Propuesta arriesgada y sosegada que ofrece un punto de vista alternativo a las ya aburridas infecciones de zombies, o mejor dicho, a la moda por los infectados, por culpa de alguna enfermedad extraña que se vuelve mucho más extraña y paranoica cuando su origen es incierto, como sucede en Undertaker (Naoyoshi Kawamatsu, 2012). Con él nos encontramos ante un interesante mediometraje que, a pesar de contener un ritmo algo exasperante en su parte central, progresa hacía un enérgico clímax final y un desenlace abierto con vistas a su posterior traslación a largo de mayor empaque visual.
Todo empieza con la mirada perdida de un niño en su apartamento, esperando a que lo recojan bajo protección militar, junto a su compañera, mientras observa como su madre yace moribunda en el fondo oscuro de una habitación por razones desconocidas. El toque de queda se ha decretado por todo el archipiélago japonés y los civiles deben ir acompañados por algún militar si quieren desplazarse. El autobús escolar arranca y se desata el pánico entre sus viajeros; alguien estaba contaminado y provoca un accidente. El chico pierde el conocimiento, no sin antes comprobar como le empiezan a salir unas extrañas protuberancias a su amiga. Fundido en negro. Después de haber sido recogido por un enigmático hombre de mediana edad y de entrenarse físicamente durante toda su adolescencia, ha encontrado su camino en la vida: ha abierto un lucrativo negocio para todos aquellos que buscan a sus seres queridos desaparecidos durante la primera infección; les ofrece la posibilidad de traerles una parte de sus cuerpos, a escoger, a cambio de una módica suma de dinero. Pero en la búsqueda no irá sólo, pues de forma simbólica le acompaña una polilla que viene a representar a esa amiga de la infancia que perdió a consecuencia de esa extraña patología infecciosa.
Por ser una ópera prima, Naoyoshi Kawamatsu ha conseguido trazar un buen punto de inicio para una posible extensión del relato, que sería necesario para profundizar en algunos aspectos que quedan en la superficie y que el espectador debe intuir (algo que no desentona con la mística del mal que siempre emana de las producciones de terror niponas).
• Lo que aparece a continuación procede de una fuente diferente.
(* ===== verification/SettingsFacts.v ===== *)
(** Settings and the configuration: which texts are accepted, the value that is chosen among
    those of the command line, of the configuration and the default, and that no function
    on the configuration crashes, whatever allocation fails. *)
From S2P Require Import Prelude CString StringUtil ParseUtil TimeUtil.
From S2P Require Import Protocol Log Cfg.

(** The value of a setting: the text that is given, parsed, or the old one. *)
Definition chosen {T} (value : option string) (parse : string -> option T) (old : T) : option T :=
  match value with
  | Some s => parse s
  | None => Some old
  end.
(** No text, or one that can be parsed. *)
Definition accepts {T} (parse : string -> option T) (value : option string) : bool :=
  match value with
  | Some s => bool_decide (is_Some (parse s))
  | None => true
  end.

Lemma accepts_some v : accepts (T := string) Some v = true.
Proof. destruct v; [|done]. apply bool_decide_eq_true. by eexists. Qed.
Lemma accepts_u64 v : accepts (fun s => u64 <$> parse_long (Some s)) v = accepts (fun s => parse_long (Some s)) v.
Proof.
  destruct v as [s|]; cbn; [|done]. apply bool_decide_ext. by rewrite fmap_is_Some.
Qed.

(** The value of a setting: of the command line, else of the configuration, else the old one. *)
Definition prefers {T} (parse : string -> option T) (option config : option string) (old new : T) : Prop :=
  Some new = chosen (option ∪ config) parse old.
Lemma chosen_twice {T} (parse : string -> option T) option config (old mid new : T) :
  Some mid = chosen config parse old -> Some new = chosen option parse mid -> prefers parse option config old new.
Proof. unfold prefers, chosen. destruct option, config; cbn; congruence. Qed.
Lemma chosen_once {T} (parse : string -> option T) config (old new : T) :
  Some new = chosen config parse old -> prefers parse None config old new.
Proof. unfold prefers. by destruct config. Qed.

Lemma accepts_chosen {T} (parse : string -> option T) v old :
  accepts parse v = bool_decide (is_Some (chosen v parse old)).
Proof. by destruct v. Qed.

Local Open Scope list_scope.

(** The configuration functions end, whatever fails. *)
Definition total {A} (m : M nat A) : Prop := forall k, wp m (fun _ _ => True) k.
Lemma total_ret {A} (a : A) : total (mret a).
Proof. done. Qed.
Lemma total_bind {A B} (m : M nat A) (f : A -> M nat B) : total m -> (forall a, total (f a)) -> total (m ≫= f).
Proof. intros Hm Hf k. apply wp_bind. eapply wp_mono; [apply Hm|]. intros a k' _. apply Hf. Qed.
Create HintDb total discriminated.
#[export] Hint Resolve total_ret : total.
Ltac total_tac := repeat first [ solve [auto 3 with total] | apply total_bind; [|intros ?] | case_match ].

Section config.
Context {CE : CfgEnv}.
Lemma total_alloc : total alloc.
Proof. done. Qed.
Hint Resolve total_alloc : total.
Lemma total_initialize : total cfg_initialize.
Proof. unfold cfg_initialize. total_tac. Qed.
Lemma total_set_default_section c s : total (cfg_set_default_section c s).
Proof. unfold cfg_set_default_section. total_tac. Qed.
Lemma total_s_set_value c s n v : total (cfg_s_set_value c s n v).
Proof. unfold cfg_s_set_value. total_tac. Qed.
Hint Resolve total_initialize total_set_default_section total_s_set_value : total.
Lemma total_set_value c n v : total (cfg_set_value c n v).
Proof. unfold cfg_set_value. auto with total. Qed.
Hint Resolve total_set_value : total.
Lemma total_set_values l : forall c, total (set_values c l).
Proof. induction l as [|[n v] l IH]; intros c; cbn [set_values]; total_tac. Qed.
Hint Resolve total_set_values : total.
Lemma total_agent_def_conf c : total (cfg_agent_def_conf c).
Proof. unfold cfg_agent_def_conf, cfg_def_conf. total_tac. Qed.
Lemma total_handler c s n v : total (parsing_handler c s n v).
Proof. unfold parsing_handler. total_tac. Qed.
Hint Resolve total_agent_def_conf total_handler : total.
Lemma total_run_handler l : forall c, total (run_handler c l).
Proof. induction l as [|[[s n] v] l IH]; intros c; cbn [run_handler]; total_tac. Qed.
Hint Resolve total_run_handler : total.
Lemma total_copy_entries src keys : forall dst, total (copy_entries src dst keys).
Proof. induction keys as [|[s n] l IH]; intros c; cbn [copy_entries]; total_tac. Qed.
Hint Resolve total_copy_entries : total.
Lemma total_load_from_file c f : total (cfg_load_from_file c f).
Proof. unfold cfg_load_from_file, ini_parse, cfg_copy_overwrite. total_tac. Qed.
Hint Resolve total_load_from_file : total.
Lemma total_load_files dir files : forall c r, total (load_files c dir r files).
Proof. induction files as [|f l IH]; intros c r; cbn [load_files]; total_tac. Qed.
Hint Resolve total_load_files : total.
Lemma total_load_from_dir c d : total (cfg_load_from_dir c d).
Proof. unfold cfg_load_from_dir. total_tac. Qed.
Lemma total_load_env_vars vars : forall c, total (load_env_vars c vars).
Proof. induction vars as [|[e n] l IH]; intros c; cbn [load_env_vars]; total_tac. Qed.
Hint Resolve total_load_from_dir total_load_env_vars : total.
Lemma total_load_complete c d f dir cli : total (cfg_load_complete_configuration c d f dir cli).
Proof. unfold cfg_load_complete_configuration, cfg_load_from_env. total_tac. Qed.
Hint Resolve total_load_complete : total.
Lemma total_controller_def_conf c : total (cfg_controller_def_conf c).
Proof. unfold cfg_controller_def_conf, cfg_def_conf. total_tac. Qed.

Lemma total_list_sections c : total (cfg_list_sections c).
Proof. unfold cfg_list_sections. total_tac. Qed.
Lemma total_printf b s : total (Cfg.printf b s).
Proof. unfold Cfg.printf. total_tac. Qed.
Hint Resolve total_list_sections total_printf : total.
Lemma total_dump_options c s keys : forall b, total (dump_options c s keys b).
Proof. induction keys as [|[k n] l IH]; intros b; cbn [dump_options]; total_tac. Qed.
Hint Resolve total_dump_options : total.
Lemma total_dump_sections c sections : forall first b, total (dump_sections c first sections b).
Proof. induction sections as [|s l IH]; intros first b; cbn [dump_sections]; total_tac. Qed.
Hint Resolve total_dump_sections : total.
Lemma total_dump c : total (cfg_dump c).
Proof. unfold cfg_dump. total_tac. Qed.
End config.
#[export] Hint Resolve total_initialize total_agent_def_conf total_controller_def_conf total_load_complete
  total_list_sections total_dump : total.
El único problema es que le falta un poco de definición estilística, pues en algunos aspectos recuerda a Down to Hell (1997), el filme piloto que hizo Ryuhei Kitamura y que luego inspiró a su posterior Versus (2000). En unos escasos sesenta y cuatro minutos, Kawamatsu fusiona e integra los estilos formales de Kitamura, Kiyoshi Kurosawa (por los ambientes y la manera en como se mueven los espectros y zombies, en consonancia con el clima apocalíptico en el que viven) y un poco del Yûdai Yamaguchi de Meatball Machine (2005), por el espíritu indie y la ferocidad acelerada de los (pocos) enfrentamientos entre el chaval y los monstruos (algo que también suele darse en muchas cintas del radical Shinya Tsukamoto). Se evidencia, pues, el gusto de Kawamatsu por el nuevo movimiento nipón gore / cyberpunk del nuevo milenio, con reminiscencias directas a la “nueva carne”, al que podría pertenecer sí finalmente opta por decantarse por este género.
Lo único que tal vez debería corregir es el ritmo extremadamente lento que, en vez de insuflar ese dinamismo que necesita una producción de estas características, la ralentiza hasta la saciedad. Para un mediometraje de poco más de una hora de duración no sería precisamente lo adecuado. Es como si estuviera construida en un largo “pillow-shot” y le faltase un poco más de consistencia argumental, pues la historia podría haber dado mucho más de sí (y la dará si decide ampliarla en un largometraje, algo que no descarto). El tiempo nos dará la razón, pero de momento tenemos un primer bocado de lo que es sin duda una nueva promesa para el cine underground japonés y un buen banquete para los cinéfagos que adoran a los zombies, igual que estos con nuestras entrañas. No fue la gran sorpresa del pasado año del cine nipón, pero si una bocanada de aire fresco ante tanto blockbuster pueril. Y quien sabe, tal vez, e igual que Hajime Ohata con Henge (2012), sea el detonante para que otro realizador novel encienda la mecha para una nueva ola, real y tangible, que oxigenaría de forma necesaria la industria del séptimo arte nipón, estancada de forma alarmante en adaptaciones de mangas, extensiones de TV-Doramas o cintas de género de bajo presupuesto “direct-to-video”. Una buena infección, como la que aparece en el filme, les iría de maravilla.